Detecting Positive Diversifying Selection Because there are 64 codons that encode 20 amino acids, there are then 2 types of nucleotide changes in protein coding regions of genomes. Synonymous substitutions change the codon but to one that still encodes the same amino acid. Nonsynonymous substitutions encode change the codon to one that encodes a different amino acid. If the protein is evolving without selective pressures, one expects that rates of these two types of changes to be the same. However, because proteins already function, many amino acid mutations make proteins worse and are eliminated from the population by selection. This makes the rate of synonymous change faster. However, in rare cases, the nonsynonymous rates is faster. This can be an indication of a selective pressure to change protein function on a particular gene tree branch. The figures on the next slide show the genetic code and a lineage of a phylogenetic tree with the ratio biased towards more nonsynonymous change.
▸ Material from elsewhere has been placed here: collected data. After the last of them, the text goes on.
Lemma service_answers weight headers w m :
  int32_ok weight = true →
  let req := mkPyRequest "POST" "/quote" (quoteRequest weight) headers in
  let '(resp, w', m') := correlate generate_latest settings req w m in
  w' = after_delay w ∧
  rs_headers resp = [("content-type", "application/json"); (CORRELATION_HEADER, correlation_id req w)] ∧
  ((valid_weight weight ∧ rs_status_code resp = 200%Z ∧
    rs_body resp = render_JSON (price_content (500 + 100 * started_kilograms weight)) ∧
    m' = mkQuoteMetrics (quotes_ok m + 1) (quotes_invalid m) (duration m + 1)) ∨
   (¬ valid_weight weight ∧ rs_status_code resp = 422%Z ∧
    m' = mkQuoteMetrics (quotes_ok m) (quotes_invalid m + 1) (duration m))).
Proof.
  intros Hw req. unfold correlate, call_next, post_quote.
  rewrite bool_decide_eq_true_2 by done. cbn [rq_body req].
  rewrite (read_integer (quoteRequest weight) weight Hw (quoteRequest_parses weight)). fold (after_delay w).
  destruct (quote_cases weight) as [[Hv ->]|(Hv & e & -> & _)]; cbn; (split; [done|]; split; [done|]); [left|right]; done.
Qed.

Lemma started_kilograms_range weight : valid_weight weight → (1 ≤ started_kilograms weight ≤ 30)%Z.
Proof. pose proof (started_kilograms_spec weight). unfold valid_weight. lia. Qed.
Figures for Positive Diversifying Selection On the left is a figure of the genetic code taken from https://upload.wikimedia.org/wikipedia/commons/thumb/d/d6/GeneticCode21-version-2.svg/2000px- GeneticCode21-version-2.svg.png. The multiple codons that encode each individual amino acid (besides M and W) are shown. On the right is an image showing the ratio of nonsynonymous and synonymous rates for the myostatin gene, where it is greater than 1 on the grey lineages of the species tree for this single copy gene. This is taken from Mol. Phylo. Evol. 33:782 (2004).